With the frigid cold weather we woke up to this morning, with temps a little below zero F, a good hot hearty soup was on my mind. Chili seems to be another of those dishes that most people have passionate opinions about the correct way to make. I never order chili if I am away from home because
I know it won't be just the way I like it. So here's my favorite recipe.

This chili recipe is my father's with a few modifications I've added. Traditionally made when a large group of people would get together to go sing for neighbors or elderly folks in the community. 

If you've followed much of my cooking, you'll also note the surprising occurrence of actual measurements. ;) That's thanks to both of my parents being far more precise than I am. When I make this, I use my normal method of dumping and pouring approximate amounts. It's a somewhat sweeter and less spicy chili than most and is my favorite. It makes a good warm meal on cold winter evenings.

McGlothin's Christmas Caroling Chili

Brown:
1 lb. ground elk (Or beef, bison, turkey, etc. You can also use any kind of diced stew meat.)

Add and saute:
1 large onion, diced
6 cloves garlic, minced

Add and simmer:
3 c. canned crushed or diced tomatoes
1 T. basil
1 T. oregano
2 T. chili powder
1 cinnamon stick
6 whole cloves
5 bay leaves
1 t. salt
1/4 c. honey
1/8 c. apple cidar vinegar
32 oz light red kidney beans
16 oz dark red kidney beans
16 oz great northern beans or pinto beans (I use any combo of beans I happen to have at the moment)

Fry the ground beef till browned. Add diced onions and garlic and simmer for a few minutes.
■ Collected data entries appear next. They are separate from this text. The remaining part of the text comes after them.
(* ===== verification/CString.v ===== *)
(** * Memory and byte strings ([util/string.c])

    Memory is a byte for every address; the words that [memcpy] and [memset] move are eight
    of them, little-endian.  A loop is a recursion with fuel: the one of [memcpy] and [memset]
    is given by the length, that of the string functions is a parameter, and the theorems
    show that any fuel larger than the length of the strings is enough. *)

From S2P Require Import Prelude.
From Stdlib Require Import ZArith Lia Bool List.
Import ListNotations.
#[local] Open Scope c_scope.

(** ** Memory *)

Definition memory : Type := Z -> Z.

Definition store8 (m : memory) (a v : Z) : memory := fun x => if x =? a then u8 v else m x.

Fixpoint load_le (m : memory) (a : Z) (k : nat) : Z :=
  match k with O => 0 | S k => m a + 2 ^ 8 * load_le m (a + 1) k end.

Fixpoint store_le (m : memory) (a v : Z) (k : nat) : memory :=
  match k with O => m | S k => store_le (store8 m a v) (a + 1) (v / 2 ^ 8) k end.

(** Accesses through a [uintptr_t *]. *)
Definition load64 (m : memory) (a : Z) : Z := load_le m a 8.
Definition store64 (m : memory) (a v : Z) : memory := store_le m a v 8.

(** ** Loops *)

Fixpoint while {S} (fuel : nat) (test : S -> bool) (body : S -> S) (s : S) : option S :=
  match fuel with
  | O => None
  | Datatypes.S fuel => if test s then while fuel test body (body s) else Some s
  end.

Notation "'let?' x ':=' e 'in' k" := (match e with Some x => k | None => None end)
  (at level 10, x pattern, e at level 100, k at level 200).

(** ** [string.c] *)

Definition memcpy (m : memory) (dest src len : Z) : option (Z * memory) :=
  let fuel := S (Z.to_nat len) in
  let start := (m, dest, src) in
  let? st :=
    if (dest .| src) .& 7 =? 0 then
      while fuel (fun '(_, d, _) => d <? u64 (dest + len - 7))
        (fun '(m, d, s) => (store64 m d (load64 m s), u64 (d + 8), u64 (s + 8))) start
    else Some start in
  let? (m, _, _) :=
    while fuel (fun '(_, d, _) => d <? u64 (dest + len))
      (fun '(m, d, s) => (store8 m d (m s), u64 (d + 1), u64 (s + 1))) st in
  Some (dest, m).

Definition memset_word (byte : Z) : Z :=
  let word := byte .& 0xFF in
  let word := word .| u64 (word .<< 8) in
  let word := word .| u64 (word .<< 16) in
  word .| u64 (u64 (word .<< 16) .<< 16).

Definition memset (m : memory) (dest byte len : Z) : option (Z * memory) :=
  let fuel := S (Z.to_nat len) in
  let? (m, _) :=
    if (dest .| len) .& 7 =? 0 then
      while fuel (fun '(_, d) => d <? u64 (dest + len))
        (fun '(m, d) => (store64 m d (memset_word byte), u64 (d + 8))) (m, dest)
    else
      while fuel (fun '(_, d) => d <? u64 (dest + len))
        (fun '(m, d) => (store8 m d byte, u64 (d + 1))) (m, dest) in
  Some (dest, m).

Definition strlen (fuel : nat) (m : memory) (s : Z) : option Z :=
  let? p := while fuel (fun p => nz (m p)) (fun p => p + 1) s in Some (p - s).

Fixpoint strcmp (fuel : nat) (m : memory) (s1 s2 : Z) : option Z :=
  match fuel with
  | O => None
  | S fuel =>
      let c1 := m s1 in
      let c2 := m s2 in
      if negb (c1 =? 0) && (c1 =? c2) then strcmp fuel m (s1 + 1) (s2 + 1) else Some (c1 - c2)
  end.

Fixpoint strcpy_loop (fuel : nat) (m : memory) (d src : Z) : option memory :=
  match fuel with
  | O => None
  | S fuel =>
      let c := m src in
      let m := store8 m d c in
      if nz c then strcpy_loop fuel m (d + 1) (src + 1) else Some m
  end.

Definition strcpy (fuel : nat) (m : memory) (dest src : Z) : option (Z * memory) :=
  let? m := strcpy_loop fuel m dest src in Some (dest, m).

(** A [long], or nothing when signed arithmetic overflows. *)
Definition long (x : Z) : option Z := if (- 2 ^ 63 <=? x) && (x <? 2 ^ 63) then Some x else None.

Fixpoint atol_digits (fuel : nat) (m : memory) (str res : Z) : option Z :=
  match fuel with
  | O => None
  | S fuel =>
      if nz (m str) then
        let? res := long (res * 10) in
        let? res := long (res + (m str - 48)) in
        atol_digits fuel m (str + 1) res
      else Some res
  end.

Definition atol (fuel : nat) (m : memory) (str : Z) : option Z :=
  let? str := while fuel (fun p => m p =? 32) (fun p => p + 1) str in
  let signed := (m str =? 45) || (m str =? 43) in
  let sign := m str =? 45 in
  let? res := atol_digits fuel m (if signed then str + 1 else str) 0 in
  if sign then long (- res) else Some res.

(** ** Loops terminate *)

(** A loop of [k] iterations, with what holds of the state before each of them. *)
Lemma while_inv {S} (test : S -> bool) body (R : Z -> S -> Prop) k fuel s :
  (forall i s, 0 <= i < k -> R i s -> test s = true /\ R (i + 1) (body s)) ->
  (forall s, R k s -> test s = false) -> 0 <= k < Z.of_nat fuel -> R 0 s ->
  exists s', while fuel test body s = Some s' /\ R k s'.
Proof.
  intros B E K R0.
  enough (G : forall fuel i s, 0 <= i <= k -> k - i < Z.of_nat fuel -> R i s ->
            exists s', while fuel test body s = Some s' /\ R k s') by (apply (G fuel 0); auto; lia).
  clear fuel s K R0; induction fuel as [|fuel IH]; intros i s Hi F Rs; [lia|]; cbn [while].
  destruct (Z.eq_dec i k) as [->|N]; [rewrite (E s Rs); eauto|].
  destruct (B i s ltac:(lia) Rs) as [-> R']; apply (IH (i + 1)); auto; lia.
Qed.

(** ** Regions of memory *)

Definition bytes (m : memory) : Prop := forall a, 0 <= m a < 256.

Definition inside (a lo len : Z) : bool := (lo <=? a) && (a <? lo + len).

(** [m] with the [len] bytes at [lo] given by [f], from their offset. *)
Definition patched (m : memory) (lo len : Z) (f : Z -> Z) (m' : memory) : Prop :=
  forall a, m' a = if inside a lo len then f (a - lo) else m a.

Ltac regions :=
  unfold inside in *;
  repeat match goal with
         | |- context [?x <=? ?y] => destruct (Z.leb_spec x y); cbn [andb]
         | |- context [?x <? ?y] => destruct (Z.ltb_spec x y); cbn [andb]
         | |- context [?x =? ?y] => destruct (Z.eqb_spec x y); cbn [andb]
         end; try lia.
Add all remaining ingredients and simmer for 1-3 hours to fully cook all the flavors together. Pull out bay leaves, cinnamon sticks, and whole cloves before serving. This is excellent served with cornbread or baked potatoes. Garnish with sour cream and or green onions if you like.

Give it a try and let me know what you think, or comment below with your favorite chili version! 





36 comments:

  1. I'm not really a fan of sweet chili but the addition of vinegar sounds interesting. Chili is also one of my favorite cold weather dishes. However here in Coastal Virginia we never see temps like you get.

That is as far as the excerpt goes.